Sinking target, that is, sink - HDFS file system: hdfs sink
The transfer channel between Source and sink - channel. You can use either file channel or memory channel
Configuration file preparation:
# Name the components on this agent a1.sources = r1 a1.sinks = k1 a1.channels = c1 # Describe/configure the source a1.sources.r1.type = exec a1.sources.r1.command = tail -F /root/logs/test.log a1.sources.r1.channels = c1 # Describe the sink a1.sinks.k1.type = hdfs a1.sinks.k1.hdfs.path = /flume/tailout/%y-%m-%d/%H%M/ a1.sinks.k1.hdfs.filePrefix = eventsa1.sinks.k1.hdfs.round = true a1.sinks.k1.hdfs.roundValue = 10 a1.sinks.k1.hdfs.roundUnit = minute a1.sinks.k1.hdfs.rollInterval = 3 a1.sinks.k1.hdfs.rollSize = 20 a1.sinks.k1.hdfs.rollCount = 5 a1.sinks.k1.hdfs.batchSize = 1 a1.sinks.k1.hdfs.useLocalTimeStamp = true #The generated file type is Sequencefile by default.
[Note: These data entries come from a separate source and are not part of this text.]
(** * Interview bot: the per-answer evaluation pipeline

    A shallow embedding of the five engines of the interview backend
    (answer evaluation, adaptive difficulty, anti-cheat monitoring,
    skill-gap detection, feedback tiers), of the ranked lists of the
    feedback report and of the chat endpoint that drives the engines,
    and the properties proved about them.

    Conventions of the embedding.

    - JavaScript numbers are IEEE-754 binary64 values.  Quantities that the
      program only ever uses as integers (counts, difficulty levels, the
      rounded scores, the suspicion score, millisecond clock readings) are
      modelled by [Z]; every computation that leaves the integers (a
      division, a product with a decimal weight) is carried out on Rocq's
      primitive binary64 floats, exactly as the program does, and brought
      back to [Z] where the program calls [Math.round].  The weights 0.35,
      0.2, 0.7 ... are not binary fractions, so the rounding of a weighted
      sum is decided by the binary64 value and not by the decimal one.
    - Strings are byte strings; whitespace, letter case, digits and word
      characters are the ASCII ones.
    - [Date.now()] is an argument of the operation that reads it; the ISO
      time stamps and the free-text [detail] of log entries are not
      modelled.
    - An object used as a dictionary is an association list in insertion
      order, which is the order [Object.entries] enumerates. *)

From Stdlib Require Import ZArith List String Ascii Bool Lia Floats.
Import ListNotations.

#[local] Set Warnings "-inexact-float".
#[local] Open Scope string_scope.
#[local] Open Scope list_scope.
#[local] Open Scope Z_scope.

(* ------------------------------------------------------------------ *)
(** ** JavaScript numbers, strings and arrays *)

Module JS.

(** An integer as a binary64 number (exact below 2^53). *)
Definition Z2F (z : Z) : float :=
  if z <? 0 then (- of_uint63 (Uint63.of_Z (- z)))%float
  else of_uint63 (Uint63.of_Z z).
(** * pystiebeleltron: register catalogue, value codec and session

    A shallow embedding of [pystiebeleltron/pystiebeleltron.py]: the static
    [REGISTERS] table, the decoding done inside [update], the name lookup
    [_find_register] and the write path [set_register].

    Python values are a small tagged union; Python [int] is [Z], Python
    [float] is the kernel's binary64 [float], dictionaries whose iteration
    order the code relies on are association lists in insertion order.
    Exceptions are an explicit result type; the in-place mutation of the
    register dictionaries is explicit state passing. *)

From Stdlib Require Import ZArith String DecimalString List Bool Floats Lia.
Import ListNotations.
Open Scope string_scope.
Open Scope Z_scope.

Set Warnings "-inexact-float".

(** ** Python values and exceptions *)

(** The exceptions the module meets: the built-in ones, the bare
    [Exception] it raises itself, and the Modbus library's
    [ConnectionException], which a request may raise. *)
Inductive exn : Type :=
| AttributeError
| KeyError (key : string)
| IndexError
| TypeError
| ValueError
| OverflowError
| Exception (msg : string)
| ConnectionException (msg : string).

Inductive pyval : Type :=
| VInt (z : Z)
| VFloat (f : float)
| VStr (s : string)
| VList (l : list string).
If DataStream is available, it is normal text a1.sinks.k1.hdfs.fileType = DataStream # Use a channel which buffers events in memory a1.channels.c1.type = memory a1.channels.c1.capacity = 1000 a1.channels.c1.transactionCapacity = 100 # Bind the source and sink to the channel a1.sources.r1.channels = c1 a1.sinks.k1.channel = c1
Parameter resolution:
rollInterval
Default: 30
How long is the hdfs sink interval to scroll the temporary file to the final target file, unit: second;
If it is set to 0, the file will not be scrolled according to the time;
Note: roll refers to hdfs sink renaming the temporary file to the final target file
Open a temporary file to write data;
rollSize
Default: 1024
When the temporary file reaches the size (unit: bytes), scroll to the target file;
If it is set to 0, the file is not scrolled according to the temporary file size;
rollCount
Default: 10
When the events data reaches this number, the temporary files will be scrolled to the target files;
If it is set to 0, the file will not be scrolled according to the events data;
round
Default: false
Whether to enable "discard" in time? Here, "discard" is similar to "rounding".
roundValue
Default: 1
The value of "abandon" in time;
roundUnit
Default: seconds
The unit of "abandoning" in time, including: second,minute,hour
Example:
a1.sinks.k1.hdfs.path = /flume/events/%y-%m-%d/%H%M/%S
a1.sinks.k1.hdfs.round = true
a1.sinks.k1.hdfs.roundValue = 10
a1.sinks.k1.hdfs.roundUnit = minute
When the time is 17:38:59 on October 16, 2015, hdfs.path will still be parsed as:
/flume/events/20151016/17:30/00
Because it is set to discard the time within 10 minutes, the directory generates a new one every 10 minutes.